Supplied material Start Marker

(* ===== verification/ShmConnection.v ===== *)
(** * Connections of the shared-memory transport

    Models [transport/shm/connection_impl.cc] together with the part of
    [transport/connection_impl_boilerplate.h] that sequences its operations.
    Every function here runs in the loop of the context, so it is atomic.  A
    connection reads from its inbox and writes to its outbox; the outbox of one
    end is the inbox of the other.

    The two rings are passed in and out, the callbacks, triggers and
    registrations a handler makes are returned as a list of events, and what
    the socket answers is an argument. *)

From S2P Require Import Prelude System RingBuffer RingBufferTx Nop RingbufferOps RingbufferQueues.

Definition kBufferSize : Z := 2 * 1024 * 1024.

Inductive ShmState := INITIALIZING | SEND_FDS | RECV_FDS | ESTABLISHED.

#[export] Instance ShmState_eq_dec : EqDecision ShmState.
Proof. solve_decision. Defined.

Section connection.
Context {T : Type} `{NopEncoding T}.

Record ConnectionImpl := mkConn {
  cn_error_ : Error;
  cn_state_ : ShmState;
  cn_socket_ : bool;                            (* [socket_.hasValue()] *)
  cn_inboxReactorToken_ : option Z;
  cn_outboxReactorToken_ : option Z;
  cn_peerInboxReactorToken_ : option Z;
  cn_peerOutboxReactorToken_ : option Z;
  cn_readOperations_ : list (RingbufferReadOperation T);
  cn_writeOperations_ : list (RingbufferWriteOperation T);
  }.
#[export] Instance eta_ConnectionImpl : Eta ConnectionImpl := fun c =>
  mkConn (cn_error_ c) (cn_state_ c) (cn_socket_ c) (cn_inboxReactorToken_ c)
    (cn_outboxReactorToken_ c) (cn_peerInboxReactorToken_ c) (cn_peerOutboxReactorToken_ c)
    (cn_readOperations_ c) (cn_writeOperations_ c).

Inductive event :=
| EvRead (call : read_call T)
| EvWrite (call : write_call)
| EvTrigger (token : Z)             (* [peerReactorTrigger_->run(token)] *)
| EvRemoveReaction (token : Z)
| EvRegister (epollin : bool)
| EvUnregister
| EvEnroll
| EvUnenroll
| EvSendFds (inboxToken outboxToken : Z).

(** A connection with its two rings. *)
Record endpoint := mkEndpoint { ep_conn : ConnectionImpl; ep_inbox : RingBuffer; ep_outbox : RingBuffer }.
#[export] Instance eta_endpoint : Eta endpoint := fun e =>
  mkEndpoint (ep_conn e) (ep_inbox e) (ep_outbox e).

Definition newConnection (hasSocket : bool) : ConnectionImpl :=
  mkConn kSuccess INITIALIZING hasSocket None None None None [] [].

(** ** Serving the queues *)

(** The [while] loop of [processReadOperationsFromLoop]; [token] is the peer's
    outbox token. *)
Fixpoint serve_reads (token : Z) (ops : list (RingbufferReadOperation T)) (s : rstate)
  : outcome (list (RingbufferReadOperation T) * list event * rstate) :=
  match ops with
  | [] => Done ([], [], s)
  | op :: rest =>
      '(n, op, calls, s) ← handleRead kNumRingbufferRoles kConsumer op s;
      let evs := (EvRead <$> calls) ++ (if 0 <? n then [EvTrigger token] else []) in
      if read_completed op then
        '(ops, evs', s) ← serve_reads token rest s;
        Done (ops, evs ++ evs', s)
      else Done (op :: rest, evs, s)
  end.

Fixpoint serve_writes (token : Z) (ops : list (RingbufferWriteOperation T)) (s : rstate)
  : outcome (list (RingbufferWriteOperation T) * list event * rstate) :=
  match ops with
  | [] => Done ([], [], s)
  | op :: rest =>
      '(n, op, calls, s) ← handleWrite kNumRingbufferRoles kProducer op s;
      let evs := (EvWrite <$> calls) ++ (if 0 <? n then [EvTrigger token] else []) in
      if write_completed op then
        '(ops, evs', s) ← serve_writes token rest s;
        Done (ops, evs ++ evs', s)
      else Done (op :: rest, evs, s)
  end.

(** [optional::value()] of an empty optional throws. *)
Definition opt_value {A} (o : option A) : outcome A :=
  match o with Some a => Done a | None => Throw ExAssert end.

Definition processReadOperationsFromLoop (e : endpoint) : outcome (endpoint * list event) :=
  let c := ep_conn e in
  if negb (bool_decide (cn_state_ c = ESTABLISHED)) then Done (e, [])
  else match cn_readOperations_ c with
  | [] => Done (e, [])
  | ops =>
      token ← opt_value (cn_peerOutboxReactorToken_ c);
      '(ops, evs, (rb, _)) ← serve_reads token ops (ep_inbox e, newRole);
      Done (e <| ep_conn := c <| cn_readOperations_ := ops |> |> <| ep_inbox := rb |>, evs)
  end.

Definition processWriteOperationsFromLoop (e : endpoint) : outcome (endpoint * list event) :=
  let c := ep_conn e in
  if negb (bool_decide (cn_state_ c = ESTABLISHED)) then Done (e, [])
  else match cn_writeOperations_ c with
  | [] => Done (e, [])
  | ops =>
      token ← opt_value (cn_peerInboxReactorToken_ c);
      '(ops, evs, (rb, _)) ← serve_writes token ops (ep_outbox e, newRole);
      Done (e <| ep_conn := c <| cn_writeOperations_ := ops |> |> <| ep_outbox := rb |>, evs)
  end.

(** ** Errors *)

(** The loops of [handleErrorImpl] over the pending operations, and the release
    of the reactor tokens and of the socket. *)
Definition handleErrorImpl (c : ConnectionImpl) : ConnectionImpl * list event :=
  let evs :=
    (EvRead ∘ read_handleError (cn_error_ c) <$> cn_readOperations_ c) ++
    (EvWrite ∘ write_handleError (cn_error_ c) <$> cn_writeOperations_ c) ++
    (EvRemoveReaction <$> option_list (cn_inboxReactorToken_ c)) ++
    (EvRemoveReaction <$> option_list (cn_outboxReactorToken_ c)) ++
    (if cn_socket_ c && negb (bool_decide (cn_state_ c = INITIALIZING)) then [EvUnregister] else []) ++
    [EvUnenroll] in
  (c <| cn_readOperations_ := [] |> <| cn_writeOperations_ := [] |>
     <| cn_inboxReactorToken_ := None |> <| cn_outboxReactorToken_ := None |>
     <| cn_socket_ := false |>, evs).

Definition setError (error : Error) (c : ConnectionImpl) : ConnectionImpl * list event :=
  if is_error (cn_error_ c) || negb (is_error error) then (c, [])
  else handleErrorImpl (c <| cn_error_ := error |>).

Definition closeFromLoop (c : ConnectionImpl) : ConnectionImpl * list event :=
  setError ConnectionClosedError c.

Definition ep_setError (error : Error) (e : endpoint) : endpoint * list event :=
  let '(c, evs) := setError error (ep_conn e) in (e <| ep_conn := c |>, evs).

(** ** Requests of the user *)

Definition readFromLoop (rq : read_request) (fn : nat) (e : endpoint)
  : outcome (endpoint * list event) :=
  let c := ep_conn e in
  if is_error (cn_error_ c) then
    let mem := match rq with RqBuffer mem _ => mem | _ => [] end in
    Done (e, [EvRead (mkReadCall fn (cn_error_ c) mem None)])
  else
    processReadOperationsFromLoop
      (e <| ep_conn := c <| cn_readOperations_ ::= fun ops => ops ++ [new_read rq fn] |> |>).

Definition writeFromLoop (p : payload T) (fn : nat) (e : endpoint)
  : outcome (endpoint * list event) :=
  let c := ep_conn e in
  if is_error (cn_error_ c) then
    Done (e, [EvWrite (mkWriteCall fn (cn_error_ c))])
  else
    processWriteOperationsFromLoop
      (e <| ep_conn := c <| cn_writeOperations_ ::= fun ops => ops ++ [new_write p fn] |> |>).

(** ** Initialization and handshake *)

(** Answers of the socket and of the reactor, in the order they are asked for. *)
Record init_env := mkInitEnv {
  ie_contextClosed : bool;
  ie_create : Error;
  ie_connect : Error;
  ie_block : Error;
  ie_inboxToken : Z;
  ie_outboxToken : Z;
  }.

Definition initImplFromLoop (env : init_env) (e : endpoint) : outcome (endpoint * list event) :=
  let fail error e :=
    let '(e, evs) := ep_setError error e in Done (e, EvEnroll :: evs) in
  let c := ep_conn e in
  let e := if cn_socket_ c || is_error (ie_create env) then e
           else e <| ep_conn := c <| cn_socket_ := true |> |> in
  if negb (cn_socket_ c) && is_error (ie_create env) then fail (ie_create env) e
  else if negb (cn_socket_ c) && is_error (ie_connect env) then fail (ie_connect env) e
  else if is_error (ie_block env) then fail (ie_block env) e
  else
    rb ← newRingBuffer kNumRingbufferRoles kBufferSize;
    Done (e <| ep_inbox := rb |>
            <| ep_conn := ep_conn e <| cn_inboxReactorToken_ := Some (ie_inboxToken env) |>
                                    <| cn_outboxReactorToken_ := Some (ie_outboxToken env) |>
                                    <| cn_state_ := SEND_FDS |> |>,
          [EvEnroll; EvRegister false]).

Definition initFromLoop (env : init_env) (e : endpoint) : outcome (endpoint * list event) :=
  if ie_contextClosed env then
    Done (e <| ep_conn := ep_conn e <| cn_error_ := ConnectionClosedError |> |>, [])
  else initImplFromLoop env e.

Definition handleEventOutFromLoop (send : Error) (e : endpoint) : outcome (endpoint * list event) :=
  let c := ep_conn e in
  if bool_decide (cn_state_ c = SEND_FDS) then
    tin ← opt_value (cn_inboxReactorToken_ c);
    tout ← opt_value (cn_outboxReactorToken_ c);
    if is_error send then Done (ep_setError send e)
    else Done (e <| ep_conn := c <| cn_state_ := RECV_FDS |> |>,
               [EvSendFds tin tout; EvRegister true])
  else Throw ExAssert.

(** What [recvPayloadAndFds] delivers: an error, or the peer's tokens and its
    inbox, which is our outbox. *)
Definition recv_result : Type := Error + (Z * Z * RingBuffer).

Definition handleEventInFromLoop (recv : recv_result) (e : endpoint)
  : outcome (endpoint * list event) :=
  let c := ep_conn e in
  match cn_state_ c with
  | RECV_FDS =>
      match recv with
      | inl err => Done (ep_setError err e)
      | inr (peerInbox, peerOutbox, rb) =>
          let e := e <| ep_outbox := rb |>
                     <| ep_conn := c <| cn_peerInboxReactorToken_ := Some peerInbox |>
                                     <| cn_peerOutboxReactorToken_ := Some peerOutbox |>
                                     <| cn_state_ := ESTABLISHED |> |> in
          '(e, evs1) ← processWriteOperationsFromLoop e;
          '(e, evs2) ← processReadOperationsFromLoop e;
          Done (e, evs1 ++ evs2)
      end
  | ESTABLISHED => Done (ep_setError EOFError e)
  | _ => Throw ExAssert
  end.

(** Only one of the events of the mask is handled, errors first. *)
Definition handleEventsFromLoop (epollerr epollin epollout epollhup : bool)
    (soerror send : Error) (recv : recv_result) (e : endpoint)
  : outcome (endpoint * list event) :=
  if epollerr then Done (ep_setError soerror e)
  else if epollin then handleEventInFromLoop recv e
  else if epollout then handleEventOutFromLoop send e
  else if epollhup then Done (ep_setError EOFError e)
  else Done (e, []).

End connection.

Arguments ConnectionImpl T : clear implicits.
Arguments endpoint T : clear implicits.
Arguments event T : clear implicits.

Supplied material End Marker

Aim of the exercise:
I'd like an exact copy of the lines above, from the very first one through the line that contains "end is the inbox of the other.", with nothing else added.

Result of the task:
(* ===== verification/ShmConnection.v ===== *)
(** * Connections of the shared-memory transport

    Models [transport/shm/connection_impl.cc] together with the part of
    [transport/connection_impl_boilerplate.h] that sequences its operations.
    Every function here runs in the loop of the context, so it is atomic.  A
    connection reads from its inbox and writes to its outbox; the outbox of one
    end is the inbox of the other.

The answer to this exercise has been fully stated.